Fuel economy for compact pickup trucks has made some progress in the past few years. The 2012 Chevrolet Colorado 4WD with an automatic transmission and four-cylinder engine gets an EPA-estimated 17/23 mpg city/highway, while the similarly equipped 2015 Colorado gets 19/25 mpg. Though that increase in fuel economy is not earth-shattering, shoppers will likely notice the biggest improvement in the compact pickup class is the features list.
The 2016 Toyota Tacoma will be available with features like wireless phone charging, proximity key, push-button start, a power moonroof, blind spot monitoring with rear cross traffic alert, an easy lower tailgate and a tonneau cover that folds in three ways and locks. The 2011 Tacoma has few standard features, and when it was new, buyers had to upgrade to get things like power windows, door locks and mirrors, as well as satellite radio, a CD changer, Bluetooth and a rearview camera. These kind of features are standard equipment on many new vehicles right now.
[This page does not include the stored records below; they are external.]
(** * Remote-shell proxy and session / command audit: model and properties

    The development follows the server entry point (the [io.on("connection")]
    closure with [handleSSHConnect], the ["ssh-input"] handler, the stream
    handlers and [handleSessionEnd]), the Mongoose models [ServerSession] and
    [Command], and the browser-side [TerminalPage] component.

    Conventions.
    - A JavaScript string is the list of its UTF-16 code units ([list N]).
    - A [Date] is its number of milliseconds ([Z]); [new Date()] reads a
      clock value that the caller of a handler supplies.
    - A field that can be [undefined] is an [option].
    - Every event handler runs to completion before the next event is
      handled; the interleavings that [await] allows inside one handler are
      not part of the model.  The outcome of each [await]ed external call
      (SSH connect, document save, shell request) is an input of the handler.
    - Mongoose documents are in-memory records; [save] copies the record into
      the store under its [_id]. *)

From Stdlib Require Import ZArith NArith Ascii String List Bool Lia.
From Stdlib Require Strings.Byte.
From stdpp Require Import gmap strings list pretty.

Local Open Scope Z_scope.

(* ===================================================================== *)
(** ** JavaScript strings *)
(* ===================================================================== *)

Module JsString.

Abbreviation jsstring := (list N).

(** ASCII literal: the code units of a Rocq string. *)
Definition js (s : string) : jsstring :=
  map N_of_ascii (list_ascii_of_string s).

Definition TAB : N := 9.
Definition LF : N := 10.
Definition VT : N := 11.
Definition FF : N := 12.
Definition CR : N := 13.
Definition LS : N := 8232.   (* U+2028 LINE SEPARATOR *)
Definition PS : N := 8233.   (* U+2029 PARAGRAPH SEPARATOR *)

(** LineTerminator of the language: LF, CR, U+2028, U+2029. *)
Definition is_line_terminator (c : N) : bool :=
  ((c =? LF) || (c =? CR) || (c =? LS) || (c =? PS))%N.

(** WhiteSpace and LineTerminator: what [trim] strips and [\s] matches. *)
Definition is_space (c : N) : bool :=
  ((c =? TAB) || (c =? VT) || (c =? FF) || (c =? 32) || (c =? 160)
   || (c =? 5760) || ((8192 <=? c) && (c <=? 8202)) || (c =? 8239)
   || (c =? 8287) || (c =? 12288) || (c =? 65279)
   || is_line_terminator c)%N.

(** [\w]: ASCII letters, digits and underscore. *)
Definition is_word (c : N) : bool :=
  (((48 <=? c) && (c <=? 57)) || ((65 <=? c) && (c <=? 90))
   || ((97 <=? c) && (c <=? 122)) || (c =? 95))%N.

Fixpoint trimStart (s : jsstring) : jsstring :=
  match s with
  | c :: s' => if is_space c then trimStart s' else s
  | [] => []
  end.

Definition trimEnd (s : jsstring) : jsstring := rev (trimStart (rev s)).

(** [String.prototype.trim]. *)
Definition trim (s : jsstring) : jsstring := trimEnd (trimStart s).

(** [String.prototype.toLowerCase] on the ASCII range; code units from 128
    on are kept as they are (the Unicode case table is not modelled, and no
    statement below depends on it). *)
Definition lower_unit (c : N) : N :=
  if ((65 <=? c) && (c <=? 90))%N then (c + 32)%N else c.

Definition toLowerCase (s : jsstring) : jsstring := map lower_unit s.

(** [s.includes(c)] for a one-unit needle. *)
Definition includes (s : jsstring) (c : N) : bool := existsb (N.eqb c) s.

(** Truthiness of a string: non-empty. *)
Definition nonempty (s : jsstring) : bool :=
  match s with [] => false | _ :: _ => true end.

End JsString.
Import JsString.

(* ===================================================================== *)
(** ** Regular expressions as the classifier writes them *)
(* ===================================================================== *)

Module Regex.

Inductive re : Type :=
| Fail                       (* empty alternation *)
| Eps                        (* empty pattern, [()] *)
| Cls (f : N -> bool)        (* one code unit of a class *)
| Seq (a b : re)
| Alt (a b : re)
| Star (a : re)              (* [a*] *)
| Bol                        (* [^] without the m flag *)
| Eol                        (* [$] without the m flag *)
| WordB.                     (* [\b] *)

Definition Chr (c : N) : re := Cls (N.eqb c).
Definition Dot : re := Cls (fun c => negb (is_line_terminator c)).
Definition Space : re := Cls is_space.
Definition Plus (a : re) : re := Seq a (Star a).
Definition Opt (a : re) : re := Alt a Eps.

Fixpoint lit (w : jsstring) : re :=
  match w with
  | [] => Eps
  | c :: w' => Seq (Chr c) (lit w')
  end.

Fixpoint alts (ws : list jsstring) : re :=
  match ws with
  | [] => Fail
  | [w] => lit w
  | w :: ws' => Alt (lit w) (alts ws')
  end.

Definition word_at (o : option N) : bool :=
  match o with Some c => is_word c | None => false end.

(** Iteration of a starred pattern whose matcher is [m]: stop here, or
    match once more, consuming input, and iterate.  [n] bounds the number
    of iterations. *)
Fixpoint star_loop
         (m : option N -> jsstring -> (option N -> jsstring -> bool) -> bool)
         (k : option N -> jsstring -> bool)
         (n : nat) (p : option N) (s : jsstring) {struct n} : bool :=
  k p s ||
  match n with
  | O => false
  | S n' =>
      m p s (fun p' s' =>
               (length s' <? length s)%nat && star_loop m k n' p' s')
  end.

(** Backtracking matcher in continuation style.  [p] is the code unit just
    before the current position ([None] at the start of the input), [s]
    the rest of the input; [k] receives the position where the match of
    [r] ends. *)
Fixpoint matchk (r : re) (p : option N) (s : jsstring)
         (k : option N -> jsstring -> bool) {struct r} : bool :=
  match r with
  | Fail => false
  | Eps => k p s
  | Cls f =>
      match s with
      | c :: s' => f c && k (Some c) s'
      | [] => false
      end
  | Seq a b => matchk a p s (fun p' s' => matchk b p' s' k)
  | Alt a b => matchk a p s k || matchk b p s k
  | Star a => star_loop (matchk a) k (length s) p s
  | Bol => match p with None => k p s | Some _ => false end
  | Eol => match s with [] => k p s | _ :: _ => false end
  | WordB => xorb (word_at p) (word_at (head s)) && k p s
  end.

Definition match_here (r : re) (p : option N) (s : jsstring) : bool :=
  matchk r p s (fun _ _ => true).
Lemma clone_fold l done st :
  clone_inv cx st0 done st → NoDup l → (∀ b, b ∈ l → b ∈ blocks ∧ b ∉ done) →
  (∀ b, b ∈ l → ¬ unassigned st0 b) →
  ∃ st', foldM (build_block cx blocks) l st = Ok st' ∧
         clone_inv cx st0 (list_to_set l ∪ done) st'.
Proof.
  revert done st. induction l as [|b l IH]; intros done st Hinv Hnd Hl Has; simpl.
  - exists st. split; [done|]. by rewrite union_empty_l_L.
  - apply NoDup_cons in Hnd as [Hbl Hnd].
    destruct (Hl b ltac:(by left)) as [Hb Hbd].
    destruct (clone_step done st b Hinv Hb Hbd) as (st1 & -> & Hinv1);
      [apply Has; by left|]. simpl.
    destruct (IH ({[b]} ∪ done) st1 Hinv1 Hnd) as (st' & Hst' & Hinv').
    { intros b' Hb'. destruct (Hl b' ltac:(by right)) as [? ?]. split; [done|].
      apply not_elem_of_union. split; [|done]. apply not_elem_of_singleton. by intros ->. }
    { intros b' Hb'. apply Has. by right. }
    exists st'. split; [done|].
    by replace (list_to_set l ∪ ({[b]} ∪ done)) with ({[b]} ∪ list_to_set l ∪ done)
      in Hinv' by set_solver.
Qed.

Lemma clone_fold_throw l done st b0 :
  clone_inv cx st0 done st → NoDup l → (∀ b, b ∈ l → b ∈ blocks ∧ b ∉ done) →
  b0 ∈ l → unassigned st0 b0 →
  foldM (build_block cx blocks) l st
  = Throw (TikError "Tik Error: block not in Body or Termination").
Proof.
  revert done st. induction l as [|b l IH]; intros done st Hinv Hnd Hl Hb0 Hun; simpl.
  - by apply elem_of_nil in Hb0.
  - apply NoDup_cons in Hnd as [Hbl Hnd].
    destruct (Hl b ltac:(by left)) as [Hb Hbd].
    destruct (decide (b ∈ Body st0 ∨ b ∈ Termination st0)) as [Has|Has].
    + destruct (clone_step done st b Hinv Hb Hbd) as (st1 & -> & Hinv1);
        [intros [? ?]; tauto|]. simpl.
      apply elem_of_cons in Hb0 as [->|Hb0]; [destruct Hun; tauto|].
      apply (IH ({[b]} ∪ done) st1 Hinv1 Hnd); [|done..].
      intros b' Hb'. destruct (Hl b' ltac:(by right)) as [? ?]. split; [done|].
      apply not_elem_of_union. split; [|done]. apply not_elem_of_singleton. by intros ->.
    + rewrite (clone_step_throw done st b Hinv Hb Hbd); [done|]. split; tauto.
Qed.

Lemma start_inv : clone_inv cx st0 ∅ (start st0).
Proof.
  destruct Hready as [R1 R2 R3 R4 R5 R6 R7].
  unfold clone_inv. simpl. split_and!; try done.
  - apply R5.
  - apply R5.
Qed.

Lemma BuildKernel_throws b :
  b ∈ blocks → unassigned st0 b →
  BuildKernel cx blocks st0 = Throw (TikError "Tik Error: block not in Body or Termination").
Proof.
  intros Hb Hun.
  apply (clone_fold_throw (set_iter blocks) ∅ (start st0) b start_inv).
  - apply NoDup_set_iter.
  - intros b' Hb'%elem_of_set_iter. split; [done|]. apply not_elem_of_empty.
  - by apply elem_of_set_iter.
  - done.
Qed.

Lemma BuildKernel_cloned :
  (∀ b, b ∈ blocks → ¬ unassigned st0 b) →
  ∃ st', BuildKernel cx blocks st0 = Ok st' ∧ clone_inv cx st0 blocks st'.
Proof.
  intros Has.
  destruct (clone_fold (set_iter blocks) ∅
              {| next := next st0; heap := heap st0; kfBlocks := kfBlocks st0;
                 VMap := VMap st0; Body := Body st0; Termination := Termination st0;
                 Conditional := Conditional st0; ExitMap := ExitMap st0;
                 handeledExits := ∅ |}) as (st' & Hst' & Hinv).
  - apply start_inv.
  - apply NoDup_set_iter.
  - intros b Hb%elem_of_set_iter. split; [done|]. apply not_elem_of_empty.
  - intros b Hb%elem_of_set_iter. by apply Has.
  - exists st'. split; [exact Hst'|].
    replace blocks with (list_to_set (set_iter blocks) ∪ (∅ : gset ptr)); [done|].
    apply set_eq. intros x.
    rewrite elem_of_union, elem_of_list_to_set, elem_of_set_iter. set_solver.
Qed.

End clone.

Lemma getParent_remap_block st c s : getParent (remap_block st c) s = getParent st s.
Proof.
  unfold remap_block, getParent. simpl. destruct (decide (s = c)) as [->|Hne].
  - rewrite lookup_alter_eq. by destruct (heap st !! c).
  - by rewrite lookup_alter_ne.
Qed.

Lemma remap_fold_frame l st :
  let st' := fold_left remap_block l st in
  VMap st' = VMap st ∧ kfBlocks st' = kfBlocks st ∧
  (∀ s, getParent st' s = getParent st s) ∧
  (∀ c, c ∉ l → heap st' !! c = heap st !! c).
Proof.
  revert st. induction l as [|c l IH]; intros st; simpl; [done|].
  destruct (IH (remap_block st c)) as (H1 & H2 & H3 & H4). split_and!.
  - by rewrite H1.
  - by rewrite H2.
  - intros s. by rewrite H3, getParent_remap_block.
  - intros c' [Hne Hc']%not_elem_of_cons. rewrite H4 by done.
    unfold remap_block. simpl. by rewrite lookup_alter_ne.
Qed.
(** * Codon-usage "First-Classness" scripts: a shallow embedding

  The development follows the Python scripts of the repository:

  - [fc_checker.py]: RSCU vector, intra/inter dispersion ratio, cohort
    median, shuffled-orbit null model;
  - [simple_null_test.py]: the stand-alone null-model test;
  - [paired_fc_analysis.py]: per-family RSCU and the "FC compliance"
    metrics;
  - [agg_codon_by_taxid.py]: one-pass (Taxid, Organelle) aggregation;
  - [cds_to_species_hardwired.py]: chunked per-species aggregation;
  - [fix_hive_header.py]: the header repair;
  - [orbit_by_orbit_analysis.py]: the coefficient of variation of a
    codon family.

  Numbers.  Codon counts are integers ([Z]).  The scripts compute with
  IEEE doubles.  Two readings are kept apart.  In the modules [np],
  [fc_checker], [simple_null_test], [paired_fc_analysis] and
  [orbit_by_orbit_analysis] every double is read as the real number it
  stands for ([R], exact arithmetic), and a NaN (or any non-finite
  value) is the [None] of an [option]: this is the reading for
  equations between two runs and for formulas that hold up to rounding.
  In the modules [np64], [fc_checker64] and [paired_fc_analysis64] the
  same functions compute with binary64 numbers ([float]) and numpy's
  order of additions: this is the reading for what a test on a computed
  double decides.  The columns of [cds_to_species_hardwired] are int64
  (integers with wrap-around) or float64.  Python dictionaries that are
  iterated
  are association lists in insertion order; dictionaries that are only
  looked up by key are [gmap]s. *)

From Stdlib Require Import Floats Uint63.
From Stdlib Require Import Reals Lra Lia ZArith List Permutation Ascii.
From stdpp Require Import gmap strings list fin_maps sorting.
Import ListNotations.

(** ** The 64 codons *)

Inductive base : Type := ntU | ntC | ntA | ntG.

Definition codon : Type := (base * base * base)%type.

#[global] Instance base_eq_dec : EqDecision base.
Proof. solve_decision. Defined.

(** The string ["UCAG"] the scripts iterate over. *)
Definition UCAG : list base := [ntU; ntC; ntA; ntG].

(** [CODON_ORDER = [a + b + c for a in "UCAG" for b in "UCAG" for c in "UCAG"]] *)
Definition CODON_ORDER : list codon :=
flat_map (fun a => flat_map (fun b => map (fun c => (a, b, c)) UCAG) UCAG) UCAG.

Definition UUU : codon := (ntU, ntU, ntU).

(** The RNA name of a codon. *)
Definition rna_letter (b : base) : ascii :=
  match b with ntU => "U" | ntC => "C" | ntA => "A" | ntG => "G" end%char.

Definition rna_name (c : codon) : string :=
  String (rna_letter c.1.1) (String (rna_letter c.1.2) (String (rna_letter c.2) EmptyString)).

(** ** numpy reductions on Python lists *)

Module np.
Local Open Scope R_scope.

Definition sum (l : list R) : R := foldr Rplus 0 l.

(** [np.mean(l)] *)
Definition mean (l : list R) : R := sum l / INR (length l).

(** [np.std(l, ddof=ddof)]: the squared deviations from the mean are
    summed, divided by [max(N - ddof, 0)], and the root is taken. *)
Definition std (ddof : nat) (l : list R) : R :=
  sqrt (sum (map (fun x => (x - mean l) * (x - mean l)) l)
        / INR (length l - ddof)).

Definition Rleb (x y : R) : bool := if Rle_dec x y then true else false.

Fixpoint insert_sorted (x : R) (l : list R) : list R :=
  match l with
  | [] => [x]
  | y :: l' => if Rleb x y then x :: y :: l' else y :: insert_sorted x l'
  end.

Definition sort (l : list R) : list R := foldr insert_sorted [] l.

(** [np.median(l)]: the middle of the sorted values, the mean of the
    two middle ones when the length is even. *)
Definition median (l : list R) : R :=
  let s := sort l in
  let n := length s in
  if Nat.even n
  then (nth (n / 2 - 1) s 0 + nth (n / 2) s 0) / 2
  else nth (n / 2) s 0.
End np.

(** ** numpy reductions on doubles

    [float] is IEEE binary64 with round-to-nearest-even, the arithmetic
    of Python's [float] and of numpy's [float64].  [np.add.reduce] on a
    contiguous array of doubles adds pairwise: fewer than 8 values one
    after the other; up to 128 values in 8 running sums that are added
    as a tree, the remaining values one after the other; more than 128
    values in two halves, the first a multiple of 8 long. *)

Module np64.
Local Open Scope float_scope.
Now that many consumers are in the market for a new vehicle again, automakers plan to focus their marketing efforts for these small trucks on truck buyers who left the segment, as well as first-time buyers. Chevrolet’s Johnson adds, “These customers really have an active mindset. They’re ready to be on the go, they’re always looking for things to do, and that’s really sort of how we zeroed in on our demographic and who our customer was.”
Toyota is also targeting its Tacoma toward shoppers who lead an active lifestyle and might throw their bike in the truck and hit the trail, or pack their truck up for a camping trip. Hollis says, “We have always loved the youthful mindset male, and that’s where we’re going to continue to go [with our marketing efforts]. This vehicle is much more about the lifestyle of having fun. Also, young women [are] really interested in Tacoma, and that’s exciting for us.”
Will the better fuel economy, better ride comfort, higher-quality interior and new high-tech features sway crossover shoppers over to the new batch of small trucks? It’s too early to tell from recent sales figures, but will you be considering a small truck when you’re ready to buy?